TONY KURDZUK/SPECIAL TO THE RECORD: Senior Ryan Shafer has overcome serious medical setbacks and will play football at The College of New Jersey.
April 8, 2015

POMPTON LAKES – Ryan Shafer considers the question. He’s lived through brain surgery, a broken back, a couple of concussions, too many sprained ankles to count and currently is sleeping in a recliner because he just had surgery on a torn labrum and his right arm is locked in a sling.

So, how does he feel?

“Lucky,” said Shafer, a Pompton Lakes senior. “I mean that in a positive way. I’ve been blessed with a quick healing body and the ability to do what I love.”

Shafer’s story is all about perseverance. It’s about playing soccer when he was 3 years old and beginning an athletic odyssey that included championships and defeat. It’s about his mom and dad, Dave and Sue, seeing that the benefits of competing in athletics outweighed the negatives.

And yes, there was a certain amount of luck.

The way Dave remembers it, it was a youth football game scheduled for a Friday night in 2009. It rained, so the game had to be moved to the turf field at DePaul in Wayne.

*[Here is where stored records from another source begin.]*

(** X18.  Once the configuration and the arguments are accepted, a failure
    of the chained plugin or of the address extraction ends [cmdAdd] on the
    spot: it returns the cause wrapped with "delegation failed: ",
    respectively "failed to extract pod IP from delegate result: ", and it
    panics when the extraction does, each time in the world the plugin run
    left, so no client is built, no rule is touched and nothing is printed;
    the plugin run itself leaves the rule table as it was. *)
Theorem cmdAdd_stops_at_fatal_failure (env : Env) (args : CmdArgs) (w w1 : World)
    (conf : PluginConf) (podName podNamespace : string) (res : Result) (derr : goerr) :
  config.ParseConfig env (StdinData args) = Ok conf →
  main.parseCNIArgs (Args args) = (podName, podNamespace, None) →
  delegate.DelegateAdd env (Delegate conf) (Name conf) (StdinData args) w
  = ((res, derr), w1) →
  chain w1 = chain w
  ∧ (∀ cause, derr = Some cause →
       main.cmdAdd env args w
       = (Returns (Some (Errorf_w "delegation failed: " cause)), w1))
  ∧ (derr = None →
     ∀ podIP cause, result.ExtractPodIP res = Returns (podIP, Some cause) →
       main.cmdAdd env args w
       = (Returns (Some (Errorf_w "failed to extract pod IP from delegate result: "
                                  cause)), w1))
  ∧ (derr = None → result.ExtractPodIP res = Panics →
     main.cmdAdd env args w = (Panics, w1)).
Proof.
  intros Hconf Hargs Hdel. split; [|split; [|split]].
  - pose proof (respects_DelegateAdd sameChain sameChain_record env
                  (Delegate conf) (Name conf) (StdinData args) w) as H.
    by rewrite Hdel in H.
  - intros cause ->. unfold main.cmdAdd. rewrite Hconf, Hargs. run. by rewrite Hdel.
  - intros -> podIP cause Hext. unfold main.cmdAdd. rewrite Hconf, Hargs. run.
    by rewrite Hdel, Hext.
  - intros -> Hext. unfold main.cmdAdd. rewrite Hconf, Hargs. run.
    by rewrite Hdel, Hext.
Qed.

There was a missed block. Shafer, an aspiring quarterback, was hit hard, head snapping back. Foolishly or not, he stayed in the game, but complained to his parents afterward that he didn’t feel right.

“He didn’t even tell the coach,” Sue said. “The game ended, and he said he felt funny. And I was like, ‘Really?’ I looked in his eyes, and one was kind of going one way. So I just said, ‘Let’s go to the Valley [Hospital].”

Ryan was diagnosed with a concussion – now a common villain in football and athletics – but there was more. A subsequent CAT scan showed a tumor the size of a golf ball behind Ryan’s right eye.

“I spent the night at the hospital, woke up the next morning to a doctor telling me I had a brain tumor and was being rushed over to Columbia Presbyterian,” remembered Ryan. “Two hours later I was having surgery.”

Ryan, now 5-foot-10 and a solid 165 pounds, has a zig-zag scar stretching from one ear to the other. And other than that, the only other outward sign of the benign tumor is how fortunate the family feels. Had it not rained, had the game not been moved to a field with a more dense surface — turf is better in a lot of ways, but doesn’t give like grass — Ryan may not have suffered a concussion and the tumor wouldn’t have been found until it was too late.

Doctors said the tumor could have connected to his retina in a couple of months and perhaps become inoperable.

“It was a huge blessing in disguise,” Dave said.

Of course, coming out of surgery, Ryan’s first question was, “When do I get to play basketball?”

The answer to that was soon. Ryan played basketball as soon as he was cleared. But Ryan wasn’t done being tested. During his freshman year at Pompton Lakes, he cracked two lumbar vertebrae playing football. He spent three months in a back brace, but again didn’t miss basketball season.

As a junior, he was a part-time starter on defense for the Cardinals, leading their defensive backs in tackles. He started at guard on the basketball team and in the outfield for the baseball team.

Senior year was what he was waiting for, a chance to be the starting quarterback. Early in the summer, he felt his shoulder give while making a tackle.

“My arm just kind of went numb for a little bit,” Ryan said. “I thought I dislocated it, but then I was moving it around fine. I didn’t think anything was wrong all season.”

An MRI after the season showed the truth: a torn labrum.

He put off surgery as long as he could and gamely made it through basketball season. But in order to be ready to play football at The College of New Jersey, he had the surgery in mid-March. He has had to miss his final high school baseball season.